(* ===== verification/FecRecv.v ===== *)
(** The receiver's side of the forward error correction:
    [FECFilterBuiltin::receive] of fec.cpp with all it calls, and
    [PacketFilter::receive] of packetfilter.cpp.  A group that the code holds
    by reference is read where the reference is taken and written back.
    [RcvRebuild] calls itself and has fuel; [None] is the fuel used up. *)
From S2P Require Import Prelude Packet SeqNo FecGroup FecSend.
Import CPacket CSeqNo FECFilterBuiltin.

Module FecReceiver.
Definition SRT_FEC_MAX_RCV_HISTORY : Z := 10.
Definition SRT_MSGNO_CONTROL : Z := 0.

Record RcvGroup := mkRcvGroup { grp : Group; fec : bool; dismissed : bool }.
#[export] Instance RcvGroup_inhabited : Inhabited RcvGroup := populate (mkRcvGroup inhabitant false false).

Definition set_grp (g : Group) (r : RcvGroup) : RcvGroup := mkRcvGroup g (fec r) (dismissed r).
Definition set_fec (b : bool) (r : RcvGroup) : RcvGroup := mkRcvGroup (grp r) b (dismissed r).
Definition set_dismissed (b : bool) (r : RcvGroup) : RcvGroup := mkRcvGroup (grp r) (fec r) b.
Definition fresh (g : Group) : RcvGroup := mkRcvGroup g false false.

Record Receive := mkReceive {
  rowq : list RcvGroup;
  colq : list RcvGroup;
  cell_base : Z;
  cells : list bool;
  order_required : bool;
  rebuilt : list t;
}.

Definition set_rowq (q : list RcvGroup) (st : Receive) : Receive :=
  mkReceive q (colq st) (cell_base st) (cells st) (order_required st) (rebuilt st).
Definition set_colq (q : list RcvGroup) (st : Receive) : Receive :=
  mkReceive (rowq st) q (cell_base st) (cells st) (order_required st) (rebuilt st).
Definition set_cells (b : Z) (l : list bool) (st : Receive) : Receive :=
  mkReceive (rowq st) (colq st) b l (order_required st) (rebuilt st).
Definition set_order_required (b : bool) (st : Receive) : Receive :=
  mkReceive (rowq st) (colq st) (cell_base st) (cells st) b (rebuilt st).
Definition push_rebuilt (p : t) (st : Receive) : Receive :=
  mkReceive (rowq st) (colq st) (cell_base st) (cells st) (order_required st) (rebuilt st ++ [p]).
Definition put_row (i : Z) (g : RcvGroup) (st : Receive) : Receive := set_rowq ((rowq st).[i <- g]) st.
Definition put_col (i : Z) (g : RcvGroup) (st : Receive) : Receive := set_colq ((colq st).[i <- g]) st.

Inductive EHangStatus := HANG_NOTDONE | HANG_SUCCESS | HANG_PAST | HANG_CRAZY.
Inductive ECellReceived := CELL_RECEIVED | CELL_EXTEND | CELL_REMOVE.

Definition configure_columns (c : config) (isn : Z) : list RcvGroup := map fresh (FecSender.ConfigureColumns c isn).
Definition first_row (c : config) (seqno : Z) : RcvGroup := fresh (ConfigureGroup c seqno 1 (sizeRow c)).

(** The constructor, the receiver's part. *)
Definition init (c : config) (rcvISN : Z) : Receive :=
  let rcv_isn := incseq rcvISN in
  mkReceive [first_row c rcv_isn] (if sizeCol c >? 1 then configure_columns c rcv_isn else [])
    rcv_isn (replicate (Z.to_nat (sizeCol c * sizeRow c)) false) false [].

(** [Receive::CellAt]. *)
Definition CellAt (index : Z) (st : Receive) : Receive * bool :=
  if index >=? zlen (cells st) then
    (set_cells (cell_base st) (cells st ++ replicate (Z.to_nat (index + 1 - zlen (cells st))) false) st, false)
  else (st, (cells st).[index]).

Definition MarkCellReceived (seq : Z) (is_received : ECellReceived) (st : Receive) : Receive :=
  let cellsize := zlen (cells st) in
  let cell_offset := seqoff (cell_base st) seq in
  let resized := cell_offset >=? cellsize in
  let l := if resized then cells st ++ replicate (Z.to_nat (cell_offset + 1 - cellsize)) false else cells st in
  let write := resized || match is_received with CELL_EXTEND => false | _ => true end in
  set_cells (cell_base st)
    (if write then l.[cell_offset <- match is_received with CELL_RECEIVED => true | _ => false end] else l) st.

(** What [IsLost] returns. *)
Definition IsLost (seq : Z) (st : Receive) : bool :=
  let offset := seqoff (cell_base st) seq in
  if offset <? 0 then true
  else if offset >=? zlen (cells st) then false
  else (cells st).[offset].

Definition CheckLargeDrop (c : config) (seqno : Z) (st : Receive) : Receive :=
  let rowbase := base (grp (rowq st).[0]) in
  let offset := seqoff rowbase seqno in
  if offset <? 0 then st else
  if m_number_rows c =? 1 then
    if offset >? 5 * sizeRow c then
      let rowdist := offset / sizeRow c in
      let newbase := incseq_by rowbase (rowdist * sizeRow c) in
      set_rowq [first_row c newbase] (set_cells (cell_base st) [] st)
    else st
  else
    let reset_anyway := negb (offset =? seqoff (base (grp (colq st).[0])) seqno) in
    let colx := offset mod numberCols c in
    let coloff := seqoff (base (grp (colq st).[colx])) seqno in
    if coloff <? 0 then st else
    let size_in_packets := colx * numberRows c in
    let matrix := numberRows c * numberCols c in
    let colseries := coloff / matrix in
    if (size_in_packets >? rcvBufferSize c / 2) || (colseries >? SRT_FEC_MAX_RCV_HISTORY) || reset_anyway then
      let newbase := incseq_by (base (grp (colq st).[0])) ((colseries - 1) * matrix) in
      set_cells newbase [] (set_colq (configure_columns c newbase) (set_rowq [first_row c newbase] st))
    else st.

(** [CheckEmergencyShrink]; the result says whether it has shrunk. *)
Definition CheckEmergencyShrink (c : config) (n_series size_in_packets : Z) (st : Receive) : Receive * bool :=
  let min_series_history := if m_arrangement_staircase c then 4 else 2 in
  if n_series <=? min_series_history then (st, false) else
  if (size_in_packets <? rcvBufferSize c) && (n_series <? SRT_FEC_MAX_RCV_HISTORY) then (st, false) else
  let oldbase := base (grp (colq st).[0]) in
  let shift_series := n_series - 1 in
  let shift := shift_series * numberCols c * numberRows c in
  let newbase := incseq_by oldbase shift in
  let shift_rows := shift_series * numberRows c in
  let need_reset := (zlen (rowq st) <? shift_rows) || negb (base (grp (rowq st).[numberRows c]) =? newbase) in
  let st := set_rowq (if need_reset then [first_row c newbase] else list.drop (Z.to_nat shift_rows) (rowq st)) st in
  let shift_cols := shift_series * numberCols c in
  let need_reset := (zlen (colq st) <? shift_cols) || negb (base (grp (colq st).[numberCols c]) =? newbase) in
  let st := if need_reset then set_colq (configure_columns c newbase) st else st in
  (set_cells newbase (if zlen (cells st) >? shift then list.drop (Z.to_nat shift) (cells st) else [false]) st, true).

Definition new_rows (c : config) (base0 old n : Z) : list RcvGroup :=
  map (fun i => fresh (ConfigureGroup c (incseq_by base0 ((old + Z.of_nat i) * m_number_cols c)) 1 (m_number_cols c)))
    (seq 0 (Z.to_nat (n - old))).

Definition ExtendRows (c : config) (rowx : Z) (st : Receive) : Receive :=
  let size_in_packets := rowx * numberCols c in
  let n_series := rowx / numberRows c in
  let (st, _) := CheckEmergencyShrink c n_series size_in_packets st in
  let old := zlen (rowq st) in
  if old <=? rowx + 1 then set_rowq (rowq st ++ new_rows c (base (grp (rowq st).[0])) old (rowx + 1)) st
  else set_rowq (take (Z.to_nat (rowx + 1)) (rowq st)) st.

(** The index of the row, or -1, and the status. *)
Definition RcvGetRowGroupIndex (c : config) (seq : Z) (st : Receive) : Receive * Z * EHangStatus :=
  let offset := seqoff (base (grp (rowq st).[0])) seq in
  if offset <? 0 then (st, -1, HANG_PAST) else
  let rowx := offset / m_number_cols c in
  let st := if rowx >=? zlen (rowq st) then ExtendRows c rowx st else st in
  (st, rowx, HANG_SUCCESS).

Fixpoint add_series (c : config) (n : nat) (base0 s : Z) (q : list RcvGroup) : list RcvGroup :=
  match n with
  | O => q
  | S n => add_series c n base0 (s + 1) (q ++ configure_columns c (incseq_by base0 (numberCols c * numberRows c * s)))
  end.

Definition ExtendColumns (c : config) (colgx : Z) (st : Receive) : Receive :=
  let size_in_packets := colgx * numberRows c in
  let n_series := colgx / numberCols c in
  let (st, _) := CheckEmergencyShrink c n_series size_in_packets st in
  let series := colgx / numberCols c in
  let old_series := zlen (colq st) / numberCols c in
  set_colq (add_series c (Z.to_nat (series + 1 - old_series)) (base (grp (colq st).[0])) old_series (colq st)) st.

Definition RcvGetColumnGroupIndex (c : config) (seqno : Z) (st : Receive) : Receive * Z * EHangStatus :=
  let offset := seqoff (base (grp (colq st).[0])) seqno in
  if offset <? 0 then (st, -1, HANG_PAST) else
  if offset >? m_iSeqNoTH / 2 then (st, -1, HANG_CRAZY) else
  let colx := offset mod m_number_cols c in
  let coloff := seqoff (base (grp (colq st).[colx])) seqno in
  if coloff <? 0 then (st, -1, HANG_PAST) else
  let colseries := coloff / (m_number_cols c * m_number_rows c) in
  let colgx := colx + colseries * m_number_cols c in
  if colgx >? m_number_rows c * m_number_cols c * SRT_FEC_MAX_RCV_HISTORY then (st, -1, HANG_CRAZY) else
  let st := if colgx >=? zlen (colq st) then ExtendColumns c colgx st else st in
  (st, colgx, HANG_SUCCESS).

(** The loops of [RcvGetLossSeqHoriz] and [RcvGetLossSeqVert] over the cells of
    a group: the first one that is missing, or -1. *)
Fixpoint find_missing (n : nat) (cix step_ : Z) (st : Receive) : Receive * Z :=
  match n with
  | O => (st, -1)
  | S n => let (st, received) := CellAt cix st in if received : bool then find_missing n (cix + step_) step_ st else (st, cix)
  end.

Definition RcvGetLossSeqHoriz (c : config) (g : Group) (st : Receive) : Receive * Z :=
  let baseoff := seqoff (cell_base st) (base g) in
  if baseoff <? 0 then (st, -1) else
  let (st, offset) := find_missing (Z.to_nat (m_number_cols c)) baseoff 1 st in
  if offset =? -1 then (st, -1) else (st, incseq_by (cell_base st) offset).

Definition RcvGetLossSeqVert (c : config) (g : Group) (st : Receive) : Receive * Z :=
  let baseoff := seqoff (cell_base st) (base g) in
  if baseoff <? 0 then (st, -1) else
  let (st, offset) := find_missing (Z.to_nat (sizeCol c)) baseoff (sizeRow c) st in
  if offset =? -1 then (st, -1) else (st, incseq_by (cell_base st) offset).

Fixpoint RcvRebuild (fuel : nat) (c : config) (g : Group) (seqno : Z) (tp : GroupType) (st : Receive) : option Receive :=
  match fuel with
  | O => None
  | S fuel =>
  if seqno =? -1 then Some st else
  match rebuilt_packet c (order_required st) g seqno with
  | None => Some st
  | Some p =>
    let st := MarkCellReceived seqno CELL_RECEIVED (push_rebuilt p st) in
    match tp with
    | SINGLE => Some st
    | VERT =>
        let '(st, rowx, _) := RcvGetRowGroupIndex c seqno st in
        if rowx =? -1 then Some st else
        let rowg := (rowq st).[rowx] in
        if collected (grp rowg) >? m_number_cols c - 1 then Some st else
        let rowg := set_grp (add_collected (ClipRebuiltPacket p (grp rowg))) rowg in
        let st := put_row rowx rowg st in
        if fec rowg && (collected (grp rowg) =? m_number_cols c - 1) then
          let (st, lost) := RcvGetLossSeqHoriz c (grp rowg) st in RcvRebuild fuel c (grp rowg) lost HORIZ st
        else Some st
    | HORIZ =>
        let '(st, colx, _) := RcvGetColumnGroupIndex c seqno st in
        if colx =? -1 then Some st else
        let colg := (colq st).[colx] in
        if collected (grp colg) >? m_number_rows c - 1 then Some st else
        let colg := set_grp (add_collected (ClipRebuiltPacket p (grp colg))) colg in
        let st := put_col colx colg st in
        if fec colg && (collected (grp colg) =? m_number_rows c - 1) then
          let (st, lost) := RcvGetLossSeqVert c (grp colg) st in RcvRebuild fuel c (grp colg) lost VERT st
        else Some st
    end
  end
  end.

EXERCISE AIM ::
Work out the count of lines in the data above containing the string "sizeRow". Give it alone.

EXERCISE RESULT ::
6